ACTIVITY | Lines with "OpRevoke": please show every one of them from the listing below.
──────
(** C21: as long as the registry is not cleared, whatever calls follow, a fence keeps its
    identity and its intent, its lifecycle never moves backwards, and once it has ended
    (revoked, expired, fenced by restart) its record never changes again; a clear, which
    opening and closing the engine make, drops every record. *)
Theorem fence_history p k r ops id x :
  reachable p k r -> find_fence id r = Some x ->
  (~ In OpClear ops ->
   exists x', find_fence id (run_ops ops r) = Some x' /\ fr_intent x' = fr_intent x /\
     (is_open x = false -> x' = x) /\
     lifecycle_rank (fr_lifecycle x) <= lifecycle_rank (fr_lifecycle x')) /\
  (forall id', find_fence id' (run_ops (ops ++ [OpClear]) r) = None).
Proof.
  intros Hr Hx. split; [| intros id'; unfold run_ops; by rewrite foldl_app].
  intros Hn. assert (persists r (run_ops ops r)) as Hp; [| by apply Hp].
  destruct (reachable_inv p k r Hr) as [Hi _]. clear Hr Hx. revert k r Hi Hn.
  induction ops as [| op ops IH]; intros k r Hi Hn; [by apply persists_refl |].
  destruct (run_op_sound op r Hi) as [Hi' Hp]. eapply persists_trans; [apply Hp; intros ->; apply Hn; by left |].
  apply (IH _ (run_op op r) Hi'). intros H. apply Hn. by right.
Qed.

Example fence_history_witness :
  let revoked := run_op (OpRevoke fx_fence_id ReasonCode.FenceIntentRevoked fx_now) fx_registry in
  exists x x', find_fence fx_fence_id revoked = Some x /\
    find_fence fx_fence_id (run_ops [OpAcknowledge fx_fence_id (MkId 9) fx_now; OpEffect fx_fence_id (MkId 9) true fx_now] revoked) = Some x' /\
    x' = x.
Proof.
  cbv zeta. set (revoked := run_op (OpRevoke fx_fence_id ReasonCode.FenceIntentRevoked fx_now) fx_registry).
  assert (reachable default_policy 0 revoked) as Hr
    by exact (reachable_step _ 0 _ (OpRevoke fx_fence_id ReasonCode.FenceIntentRevoked fx_now) fx_registry_reachable).
  destruct (find_fence fx_fence_id revoked) as [x |] eqn:Ex; [| vm_compute in Ex; discriminate].
  destruct (fence_history default_policy 0 revoked
    [OpAcknowledge fx_fence_id (MkId 9) fx_now; OpEffect fx_fence_id (MkId 9) true fx_now] fx_fence_id x Hr Ex)
    as [H _]. destruct H as (x' & Hx' & _ & Heq & _); [intros [H | [H | []]]; discriminate H |].
  exists x, x'. split; [reflexivity |]. split; [exact Hx' |]. apply Heq.
  vm_compute in Ex. injection Ex as <-. vm_compute. reflexivity.
Defined.

Lemma revalidation_None now current x :
  revalidation now current x = None <->
  (is_open x = true -> past_expiry now x = false /\ fi_gens (fr_intent x) = current).
Proof.
  unfold revalidation. destruct (is_open x); cbn [negb]; [| done].
  destruct (past_expiry now x); [split; [done | intros H; by destruct (H eq_refl)] |].
  destruct (bool_decide _) eqn:E; cbn [negb]; bool_prop; split; try done. intros H. by destruct (H eq_refl).
Qed.

Lemma sorted_ids (l : list FenceId) :
  StronglySorted (fun a b : FenceId => id_value a <= id_value b) (sort_by (key_lt (fun id => [id_value id])) l).
Proof.
  pose proof (sort_by_sorted (key_lt (fun id : FenceId => [id_value id])) l) as Hs.
  induction Hs as [| a k Hk IH Ha]; constructor; [done |]. eapply Forall_impl; [exact Ha |].
  intros b. unfold key_lt. cbn [lex cmp_then]. destruct (Z.compare_spec (id_value b) (id_value a)); (done || lia).
Qed.

(** After [revalidate] every open fence is unexpired and bound to the current
    generation vector; the returned ids are, in ascending order, exactly the fences that
    were open and failed one of these two; the others are untouched. *)
Theorem revalidate_exact p k r now current :
  reachable p k r ->
  (forall id x, find_fence id (revalidate now current r).2 = Some x -> is_open x = true ->
     past_expiry now x = false /\ fi_gens (fr_intent x) = current /\ find_fence id r = Some x) /\
  (forall id, In id (revalidate now current r).1 <->
     exists x, find_fence id r = Some x /\ is_open x = true /\
       (past_expiry now x = true \/ fi_gens (fr_intent x) <> current)) /\
  StronglySorted (fun a b : FenceId => id_value a <= id_value b) (revalidate now current r).1.
Proof.
  intros Hr. destruct (reachable_inv p k r Hr) as [[Hwf _ _ _ _ _] _].
  unfold revalidate, find_fence. rewrite run_sweep_eq. cbn [fst snd records_].
  split; [| split; [| apply sorted_ids]].
  - intros id x. rewrite map_find_values. destruct (map_find id (records_ r)) as [y |] eqn:Ey; [| done].
    intros [= <-] Ho. pose proof (revalidation_closes now current) as Hc.
    assert (revalidation now current y = None) as Hn.
    { unfold swept in Ho. destruct (revalidation now current y) as [[how z] |] eqn:E; [| done].
      destruct (Hc _ _ _ E) as (_ & Hz & _). congruence. }
    rewrite (proj2 (swept_keeps _ y Hc) Ho) in Ho |- *.
    destruct (proj1 (revalidation_None now current y) Hn Ho). by split.
  - intros id. rewrite sort_by_In, sweep_ids. split.
    + intros (x & Hx & Hn). apply map_In_find in Hx; [| done]. exists x. split; [done |].
      rewrite revalidation_None in Hn. destruct (is_open x); [| exfalso; by apply Hn]. split; [done |].
      destruct (past_expiry now x); [by left | right]. intros Hg. apply Hn. by intros _.
    + intros (x & Hx & Ho & Hor). exists x. split; [by apply map_find_In |]. rewrite revalidation_None.
      intros Hall. destruct (Hall Ho) as [? ?]. destruct Hor; congruence.
Qed.

Example revalidate_exact_witness :
  In fx_fence_id (revalidate fx_now (MkGens (MkGen 2) (MkGen 1) (MkGen 1) (MkGen 1)) fx_registry).1.
Proof.
  refine (proj2 (proj1 (proj2 (revalidate_exact default_policy 0 fx_registry fx_now
    (MkGens (MkGen 2) (MkGen 1) (MkGen 1) (MkGen 1)) fx_registry_reachable)) fx_fence_id) _).
  destruct (find_fence fx_fence_id fx_registry) as [x |] eqn:Ex; [| vm_compute in Ex; discriminate].
  exists x. vm_compute in Ex. injection Ex as <-. split; [reflexivity |].
  split; [vm_compute; reflexivity | right; vm_compute; discriminate].
Defined.

(** An intent is issued only for a valid subject with no open fence under the same
    vector and with room in the registry; it is recorded open under its new identity and
    expires [fence_ttl] after its issue; a refusal leaves the records as they were. *)
Theorem issue_publishes_once p k r q :
  reachable p k r ->
  let '(o, id, _, r') := issue q r in
  (o <> Ok -> records_ r' = records_ r) /\
  (o = Ok ->
     issue_request_ok q = true /\ open_duplicate (iq_scope q) (iq_gens q) r = None /\
     zlen (records_ r) < max_fences p /\ find_fence id r = None /\
     (forall id', id' <> id -> find_fence id' r' = find_fence id' r) /\
     exists i, find_fence id r' = Some (new_record i) /\ fi_id i = id /\ fi_scope i = iq_scope q /\
       fi_gens i = iq_gens q /\ fi_boot i = iq_boot q /\ fi_incarnation i = iq_incarnation q /\
       Some (wall_ns (fi_expires_at i)) = checked_add int64_t (wall_ns (iq_now q)) (duration_ns (fence_ttl p))).
Proof.
  intros Hr. destruct (reachable_inv p k r Hr) as [_ <-]. unfold issue. set (r1 := with_stats count_attempt r).
  change (open_duplicate (iq_scope q) (iq_gens q) r1) with (open_duplicate (iq_scope q) (iq_gens q) r).
  change (reg_policy r1) with (reg_policy r). change (records_ r1) with (records_ r).
  destruct (issue_request_ok q) eqn:Eq; cbn [negb]; [| done].
  destruct (open_duplicate _ _ r) eqn:Ed; [done |].
  destruct (Z.leb_spec (max_fences (reg_policy r)) (zlen (records_ r))); [done |].
  destruct (mint_intent q r1) as [[o ?] | i] eqn:Em.
  { split; [done |]. intros ->. exfalso. unfold mint_intent in Em. destruct (checked_add _ _ _); [| done].
    destruct (_ <=? _); [done |]. cbv zeta in Em. by destruct (negb _). }
  destruct (map_find (fi_id i) (records_ r)) eqn:Ef; [done |].
  split; [done |]. intros _. split_and!; try done.
  - intros id' Hne. unfold find_fence. cbn [with_stats put_record records_]. by rewrite map_find_insert_ne.
  - exists i. unfold find_fence. cbn [with_stats put_record records_]. rewrite map_find_insert_eq.
    split; [done |]. revert Em. unfold mint_intent. change (reg_policy r1) with (reg_policy r).
    destruct (checked_add _ _ _) as [e |]; [| done]. destruct (_ <=? _); [done |].
    generalize (identity_writer q (issue_attempts (stats_ r1))) as w. intros w. destruct (negb (ok_ w)); [done |].
    cbv zeta. generalize (fnv1a64 (buf_ w)) as a. intros a. generalize (mix64 a 0x5EED1234) as b.
    by intros b [= <-].
Qed.

Example issue_publishes_once_witness :
  (issue (fx_issue 5) (new_FenceRegistry default_policy)).1.1.1 = Ok /\
  find_fence fx_fence_id (new_FenceRegistry default_policy) = None.
Proof.
  pose proof (issue_publishes_once default_policy 0 (new_FenceRegistry default_policy) (fx_issue 5)
    (reachable_new default_policy)) as H.
  unfold fx_fence_id. assert ((issue (fx_issue 5) (new_FenceRegistry default_policy)).1.1.1 = Ok) as Ho
    by (vm_compute; reflexivity).
  split; [exact Ho |].
  destruct (issue (fx_issue 5) (new_FenceRegistry default_policy)) as [[[o id] reason] r'].
  destruct H as [_ H]. destruct (H Ho) as (_ & _ & _ & Hn & _). exact Hn.
Defined.

(** The documented closure [issue_attempts == issued + duplicates_refused +
    capacity_refused] fails after one refusal of an invalid subject: the attempt is counted
    and no refusal counter moves. A staged intent that is never committed breaks it too. *)
Theorem invalid_attempt_unaccounted :
  let q := MkIssue (MkScope ScopeKind.Path (MkId 0) (MkId 0) (MkId 0) 0 0) fx_gens (MkId 3) (MkId 5)
             Provenance.Synthetic ReasonCode.None fx_now in
  let r := new_FenceRegistry default_policy in
  fence_accounting_closed (stats_ r) = true /\
  (issue q r).1.1.1 = Invalid /\ fence_accounting_closed (stats_ (issue q r).2) = false /\
  (stage (fx_issue 5) r).1.1.1 = Ok /\ fence_accounting_closed (stats_ (stage (fx_issue 5) r).2) = false.
Proof. vm_compute. repeat split. Qed.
──────
COMPLETED EXERCISE |
  let revoked := run_op (OpRevoke fx_fence_id ReasonCode.FenceIntentRevoked fx_now) fx_registry in
  cbv zeta. set (revoked := run_op (OpRevoke fx_fence_id ReasonCode.FenceIntentRevoked fx_now) fx_registry).
    by exact (reachable_step _ 0 _ (OpRevoke fx_fence_id ReasonCode.FenceIntentRevoked fx_now) fx_registry_reachable).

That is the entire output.